Quelle vision horrible ! Il y a de quoi devenir fou.
Ceux-là
sont étendus depuis le 2 octobre. Leurs médailles ne sont pas encore levées, et
on leur écrit toujours, on leur envoie du linge, des provisions, de la
tendresse… Quelle pitié !…
Souvent,
je me dis qu’il vaudrait mieux être absolument seul au monde, et n’avoir jamais
connu Mimi pour qui je tremble tant maintenant. Pour moi, qu’est-ce que la
mort, et comment déplorer un état que je ne soupçonnerais même pas ? On
vit, on court, on tire, on recourt ; une balle au front, et c’est fini. Ce
n’est rien. Oui, mais ceux qui sont derrière ?…
Je
l’ai échappé belle, ce soir, en revenant de Cappy. Deux coups tirés très près
de la route m’ont fait hésiter quelques secondes, et donné l’idée de me défiler
par le bois de gauche. Puis, tout compte fait, je charge mon fusil et pousse en
avant. Franchis au pas de course un chemin perpendiculaire à la route. Vingt
pas plus loin, nouvelle fusillade. Les balles sifflent tout autour de moi, et
cinglent les arbres et la route. Je m’écrase derrière le talus, cherchant quand
même à voir devant moi. Une salve passe à 2 mètres. Quelques secondes de
retard, et j’y restais. Le beau début !…
Les
Boches se dessalent. Ils ont criblé nos tranchées de pruneaux pendant un
moment. Mais cela ne nous a pas dérangés.
Trois
aéros[1] en l’air
dans la journée. Un peu de soleil, et ces oiseaux sortent. Mais la chasse
commence vite, et les flocons blancs viennent s’épanouir tout autour. Dessus,
jamais ! C’est embêtant !
Nous
allons demain à Chuignes former un bataillon spécial d’entraînement. Raison
donnée : soustraire les jeunes à la rigueur de la saison.
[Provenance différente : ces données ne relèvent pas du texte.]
(** * Verification of the centidb key coder (ext/keycoder.c)

    A shallow embedding of the C extension module [_keycoder]: the buffer
    reader and writer, the variable-length integer codec, the bit-interleaved
    string codec, the element, tuple and batch encoders and decoders, and the
    offset-table decoder.

    Bytes are integers in [0, 256); the fixed-width casts of the C code are
    written out as [u8], [u64], [s64] and [s32].  Functions that can fail
    return in the error monad [res]; loops run on fuel that the calling
    function supplies in full.  The environment of the module is a parameter
    of the development: the allocator, the tag values and the two macros of
    the header [centidb.h], the C library's [timegm], the host's UTC offset,
    the strict UTF-8 decoder, and the content of a local variable that is
    read before it is written.

    The file has four parts: the embedding and the characterisations the
    proofs use; the proofs of the properties the specification states;
    further properties of the code; concrete instances. *)

From Stdlib Require Import ZArith List Bool Lia.
Import ListNotations.
Set Warnings "-register-all".
Local Open Scope Z_scope.

(** ** Machine integers and bytes *)

Definition bytes := list Z.

Definition is_byte (b : Z) : bool := (0 <=? b) && (b <? 256).

Definition is_bytes (l : bytes) : bool := forallb is_byte l.

(** [(uint8_t) x] *)
Definition u8 (x : Z) : Z := x mod 256.

(** [(uint64_t) x] *)
Definition u64 (x : Z) : Z := x mod 2 ^ 64.

(** [(int64_t) x] and [(long) x] on LP64: two's complement wrap-around. *)
Definition s64 (x : Z) : Z := (x + 2 ^ 63) mod 2 ^ 64 - 2 ^ 63.

(** [(int) x] *)
Definition s32 (x : Z) : Z := (x + 2 ^ 31) mod 2 ^ 32 - 2 ^ 31.

Definition len (l : bytes) : Z := Z.of_nat (length l).

(** Unsigned byte-wise comparison of two byte strings, a proper prefix
    being smaller: the order of [memcmp] extended by the length. *)
Fixpoint lex_lt (a b : bytes) : bool :=
  match a, b with
  | _, [] => false
  | [], _ :: _ => true
  | x :: a', y :: b' => (x <? y) || ((x =? y) && lex_lt a' b')
  end.

(** [memcmp(a, b, n)]: the sign of the first difference among the first
    [n] bytes. *)
Fixpoint memcmp (a b : bytes) (n : nat) : Z :=
  match n with
  | O => 0
  | S n' =>
      let x := hd 0 a in
      let y := hd 0 b in
      if x <? y then -1 else if y <? x then 1 else memcmp (tl a) (tl b) n'
  end.

(** ** Outcomes

    A Python-level function returns an object or [NULL] with an exception
    set.  The C helpers return 0 on failure, sometimes without setting an
    exception: the interpreter then reports [SystemError].  Three outcomes
    that are not Python exceptions are kept apart: an access outside a
    buffer, the [assert(0)] of the time decoder, and a loop that never
    ends. *)

Inductive PyExc :=
| ValueError
| TypeError
| MemoryError
| OverflowError
| UnicodeDecodeError
| SystemError
| OutOfBounds
| Aborted
| Diverges.

Inductive res (A : Type) :=
| Ok (a : A)
| Raise (e : PyExc).

Arguments Ok {A} a.
Arguments Raise {A} e.

Definition bind {A B : Type} (c : res A) (k : A -> res B) : res B :=
  match c with
  | Ok a => k a
  | Raise e => Raise e
  end.

Notation "x <- c ;; k" := (bind c (fun x => k))
  (at level 61, c at next level, right associativity).
Notation "' p <- c ;; k" := (bind c (fun x => let p := x in k))
  (at level 61, p pattern, c at next level, right associativity).

(** ** The reader (struct reader) *)

Record reader := mkReader { r_p : bytes; r_size : Z; r_pos : Z }.

Definition reader_init (p : bytes) (size : Z) : reader :=
  {| r_p := p; r_size := size; r_pos := 0 |}.

Definition peek (p : bytes) (i : Z) : option Z :=
  if i <? 0 then None else nth_error p (Z.to_nat i).

Definition reader_advance (rdr : reader) (n : Z) : reader :=
  {| r_p := r_p rdr; r_size := r_size rdr; r_pos := r_pos rdr + n |}.

(** [reader_getc]: [None] is the return value 0. *)
Definition reader_getc (rdr : reader) : option (Z * reader) :=
  if r_pos rdr <? r_size rdr then
    match peek (r_p rdr) (r_pos rdr) with
    | Some ch => Some (ch, reader_advance rdr 1)
    | None => None
    end
  else None.

Definition reader_ensure (rdr : reader) (n : Z) : res unit :=
  if r_size rdr - r_pos rdr <? n then Raise ValueError else Ok tt.

(** [reader_getchar]: the unchecked read. *)
Definition reader_getchar (rdr : reader) : res (Z * reader) :=
  match peek (r_p rdr) (r_pos rdr) with
  | Some ch => Ok (ch, reader_advance rdr 1)
  | None => Raise OutOfBounds
  end.

(** ** The writer (struct writer)

    [w_s] is the string object under construction ([None] is [NULL]); its
    length is the allocated size, and [w_pos] is the write position. *)

Record writer := mkWriter { w_pos : Z; w_s : option bytes }.

(** [_PyString_Resize]: the old content is kept, new room is zeroed here. *)
Definition resize (buf : bytes) (n : Z) : bytes :=
  firstn (Z.to_nat n) buf ++ repeat 0 (Z.to_nat n - length buf).

(** An unchecked store [buf[i] = v]. *)
Definition poke (buf : bytes) (i : Z) (v : Z) : option bytes :=
  if (0 <=? i) && (i <? len buf)
  then Some (firstn (Z.to_nat i) buf ++ v :: skipn (S (Z.to_nat i)) buf)
  else None.

Fixpoint memcpy (buf : bytes) (i : Z) (s : bytes) : option bytes :=
  match s with
  | [] => Some buf
  | b :: s' =>
      match poke buf i b with
      | Some buf' => memcpy buf' (i + 1) s'
      | None => None
      end
  end.

(** What [writer_fini] would return: the bytes written so far. *)
Definition written (w : writer) : bytes :=
  match w_s w with
  | Some buf => firstn (Z.to_nat (w_pos w)) buf
  | None => []
  end.

(** The allocated size, [PyString_GET_SIZE(wtr->s)]. *)
Definition w_size (w : writer) : Z :=
  match w_s w with
  | Some buf => len buf
  | None => 0
  end.

(** The slack invariant: the position is inside the buffer. *)
Definition writer_ok (w : writer) : bool :=
  match w_s w with
  | Some buf => (0 <=? w_pos w) && (w_pos w <? len buf)
  | None => false
  end.

Section KeyCoder.

(** Whether the allocator grants a string of the given size. *)
Variable alloc : Z -> bool.

Definition writer_init (initial : Z) : res writer :=
  if initial <? 0 then Raise SystemError
  else if alloc initial
  then Ok {| w_pos := 0; w_s := Some (repeat 0 (Z.to_nat initial)) |}
  else Raise MemoryError.

Definition writer_grow (w : writer) : res writer :=
  match w_s w with
  | None => Raise OutOfBounds
  | Some buf =>
      let cursize := len buf in
      let newsize := cursize * 2 in
      let newsize := if newsize >? cursize + 512 then cursize + 512 else newsize in
      if alloc newsize
      then Ok {| w_pos := w_pos w; w_s := Some (resize buf newsize) |}
      else Raise MemoryError
  end.

Definition writer_putchar (w : writer) (ch : Z) : res writer :=
  match w_s w with
  | None => Raise OutOfBounds
  | Some buf =>
      match poke buf (w_pos w) ch with
      | Some buf' => Ok {| w_pos := w_pos w + 1; w_s := Some buf' |}
      | None => Raise OutOfBounds
      end
  end.

Definition writer_putc (w : writer) (o : Z) : res writer :=
  match w_s w with
  | None => Raise SystemError
  | Some buf =>
      w1 <- (if 1 + w_pos w =? len buf then writer_grow w else Ok w) ;;
      writer_putchar w1 o
  end.

(** The loop of [writer_ensure]; it runs for ever on an empty buffer,
    which never grows. *)
Fixpoint writer_ensure_loop (fuel : nat) (w : writer) (size : Z) : res writer :=
  if w_size w - (w_pos w + 1) <? size then
    match fuel with
    | O => Raise Diverges
    | S fuel' => w' <- writer_grow w ;; writer_ensure_loop fuel' w' size
    end
  else Ok w.

Definition writer_ensure (w : writer) (size : Z) : res writer :=
  writer_ensure_loop (Z.to_nat (size + w_pos w + 1)) w size.

Definition writer_puts (w : writer) (s : bytes) : res writer :=
  w1 <- writer_ensure w (len s) ;;
  match w_s w1 with
  | None => Raise OutOfBounds
  | Some buf =>
      match memcpy buf (w_pos w1) s with
      | Some buf' => Ok {| w_pos := w_pos w1 + len s; w_s := Some buf' |}
      | None => Raise OutOfBounds
      end
  end.

(** [writer_fini]: the buffer cut to the write position. *)
Definition writer_fini (w : writer) : res bytes :=
  match w_s w with
  | None => Raise SystemError
  | Some buf => if alloc (w_pos w) then Ok (resize buf (w_pos w)) else Raise MemoryError
  end.


(** ** Python values

    [PyInt] is a C [long] (64 bits); [PyLong] is unbounded.  A unicode
    string is represented by its UTF-8 encoding, so that
    [PyUnicode_EncodeUTF8] is the projection.  A datetime carries its
    fields and the result of [utcoffset()] in seconds, [None] when it is
    naive.  A UUID is represented by the 16 bytes of [get_bytes()]. *)

Record datetime := mkDateTime {
  dt_year : Z;
  dt_month : Z;
  dt_day : Z;
  dt_hour : Z;
  dt_minute : Z;
  dt_second : Z;
  dt_microsecond : Z;
  dt_utcoffset : option Z
}.

Inductive PyObject :=
| PyNone
| PyInt (v : Z)
| PyString (b : bytes)
| PyUnicode (utf8 : bytes)
| PyBool (b : bool)
| PyLong (v : Z)
| PyDateTime (dt : datetime)
| PyUUID (b : bytes)
| PyTuple (items : list PyObject)
| PyList (items : list PyObject).

Definition tuplize (arg : PyObject) : PyObject :=
  match arg with
  | PyTuple _ => arg
  | _ => PyTuple [arg]
  end.

(** Python's [==] on decoded keys: an int and a long of the same value
    are equal, sequences are compared item by item. *)
Fixpoint py_eq (a b : PyObject) {struct a} : bool :=
  let fix items_eq (l1 l2 : list PyObject) {struct l1} : bool :=
    match l1, l2 with
    | [], [] => true
    | x :: l1', y :: l2' => py_eq x y && items_eq l1' l2'
    | _, _ => false
    end in
  match a, b with
  | PyNone, PyNone => true
  | PyInt x, PyInt y | PyInt x, PyLong y | PyLong x, PyInt y | PyLong x, PyLong y => x =? y
  | PyString x, PyString y => if list_eq_dec Z.eq_dec x y then true else false
  | PyUnicode x, PyUnicode y => if list_eq_dec Z.eq_dec x y then true else false
  | PyBool x, PyBool y => Bool.eqb x y
  | PyUUID x, PyUUID y => if list_eq_dec Z.eq_dec x y then true else false
  | PyTuple x, PyTuple y => items_eq x y
  | PyList x, PyList y => items_eq x y
  | _, _ => false
  end.

(** ** Element kinds (enum ElementKind)

    The header that assigns the tag values is not part of the sources at
    hand; the tags are a parameter of the development.  Every tag is one
    byte, the tags are pairwise distinct, and the tags handed to
    [write_int] and [write_str] are not zero (zero means: no tag). *)

Record Kinds := mkKinds {
  KIND_NULL : Z;
  KIND_NEG_INTEGER : Z;
  KIND_INTEGER : Z;
  KIND_BOOL : Z;
  KIND_BLOB : Z;
  KIND_TEXT : Z;
  KIND_UUID : Z;
  KIND_NEG_TIME : Z;
  KIND_TIME : Z;
  KIND_SEP : Z
}.

Definition kind_list (K : Kinds) : list Z :=
  [KIND_NULL K; KIND_NEG_INTEGER K; KIND_INTEGER K; KIND_BOOL K; KIND_BLOB K;
   KIND_TEXT K; KIND_UUID K; KIND_NEG_TIME K; KIND_TIME K; KIND_SEP K].

Fixpoint distinct (l : list Z) : bool :=
  match l with
  | [] => true
  | x :: l' => negb (existsb (Z.eqb x) l') && distinct l'
  end.

Definition kinds_ok (K : Kinds) : bool :=
  forallb (fun k => (0 <? k) && (k <? 256)) (kind_list K) && distinct (kind_list K).

(** Modelled from the spec: the tag values of the missing header, one
    assignment that follows the order of section 4.3,
    SEP < NULL < NEG_TIME < NEG_INTEGER < BOOL < INTEGER < TIME < BLOB <
    TEXT < UUID.  It is used for concrete instances only. *)
Definition spec_kinds : Kinds :=
  {| KIND_SEP := 10; KIND_NULL := 15; KIND_NEG_TIME := 18; KIND_NEG_INTEGER := 20;
     KIND_BOOL := 30; KIND_INTEGER := 35; KIND_TIME := 38; KIND_BLOB := 40;
     KIND_TEXT := 50; KIND_UUID := 90 |}.

Variable K : Kinds.

(** ** Encoding *)

Definition write_int (w : writer) (v : Z) (kind : Z) : res writer :=
  w <- (if kind =? 0 then Ok w else writer_putc w (u8 kind)) ;;
  if v <=? 240 then
    writer_putc w (u8 v)
  else if v <=? 2287 then
    w <- writer_ensure w 2 ;;
    let v := v - 240 in
    w <- writer_putchar w (u8 (241 + u8 (Z.shiftr v 8))) ;;
    writer_putchar w (u8 (Z.land v 255))
  else if v <=? 67823 then
    w <- writer_ensure w 3 ;;
    let v := v - 2288 in
    w <- writer_putchar w 249 ;;
    w <- writer_putchar w (u8 (Z.shiftr v 8)) ;;
    writer_putchar w (u8 (Z.land v 255))
  else if v <=? 16777215 then
    w <- writer_ensure w 4 ;;
    w <- writer_putchar w 250 ;;
    w <- writer_putchar w (u8 (Z.shiftr v 16)) ;;
    w <- writer_putchar w (u8 (Z.shiftr v 8)) ;;
    writer_putchar w (u8 v)
  else if v <=? 4294967295 then
    w <- writer_ensure w 5 ;;
    w <- writer_putchar w 251 ;;
    w <- writer_putchar w (u8 (Z.shiftr v 24)) ;;
    w <- writer_putchar w (u8 (Z.shiftr v 16)) ;;
    w <- writer_putchar w (u8 (Z.shiftr v 8)) ;;
    writer_putchar w (u8 v)
  else if v <=? 1099511627775 then
    w <- writer_ensure w 6 ;;
    w <- writer_putchar w 252 ;;
    w <- writer_putchar w (u8 (Z.shiftr v 32)) ;;
    w <- writer_putchar w (u8 (Z.shiftr v 24)) ;;
    w <- writer_putchar w (u8 (Z.shiftr v 16)) ;;
    w <- writer_putchar w (u8 (Z.shiftr v 8)) ;;
    writer_putchar w (u8 v)
  else if v <=? 281474976710655 then
    w <- writer_ensure w 7 ;;
    w <- writer_putchar w 253 ;;
    w <- writer_putchar w (u8 (Z.shiftr v 40)) ;;
    w <- writer_putchar w (u8 (Z.shiftr v 32)) ;;
    w <- writer_putchar w (u8 (Z.shiftr v 24)) ;;
    w <- writer_putchar w (u8 (Z.shiftr v 16)) ;;
    w <- writer_putchar w (u8 (Z.shiftr v 8)) ;;
    writer_putchar w (u8 v)
  else if v <=? 72057594037927935 then
    w <- writer_ensure w 8 ;;
    w <- writer_putchar w 254 ;;
    w <- writer_putchar w (u8 (Z.shiftr v 48)) ;;
    w <- writer_putchar w (u8 (Z.shiftr v 40)) ;;
    w <- writer_putchar w (u8 (Z.shiftr v 32)) ;;
    w <- writer_putchar w (u8 (Z.shiftr v 24)) ;;
    w <- writer_putchar w (u8 (Z.shiftr v 16)) ;;
    w <- writer_putchar w (u8 (Z.shiftr v 8)) ;;
    writer_putchar w (u8 v)
  else
    w <- writer_ensure w 9 ;;
    w <- writer_putchar w 255 ;;
    w <- writer_putchar w (u8 (Z.shiftr v 56)) ;;
    w <- writer_putchar w (u8 (Z.shiftr v 48)) ;;
    w <- writer_putchar w (u8 (Z.shiftr v 40)) ;;
    w <- writer_putchar w (u8 (Z.shiftr v 32)) ;;
    w <- writer_putchar w (u8 (Z.shiftr v 24)) ;;
    w <- writer_putchar w (u8 (Z.shiftr v 16)) ;;
    w <- writer_putchar w (u8 (Z.shiftr v 8)) ;;
    writer_putchar w (u8 v).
Est-ce bien la
vraie ? Les réservistes d’un certain âge me paraissent être de terribles
froussards, et je me demande si…
Ils
sont dégoûtants : deux me disaient hier : « Je regrette de
n’avoir pas fait comme les autres, qui se sont laissés prendre ici. »
Lâches et idiots !
Pour
15 jours, nous resterons là-bas. Les femmes seront tranquilles tout ce temps,
et c’est autant de gagné pour elles. Franchement, je préférerais rester là.
[…]
3 janvier
1915
[…]
Sur les 9500 hommes que comptait le régiment 71 sont
intacts. Les autres, morts, prisonniers, blessés.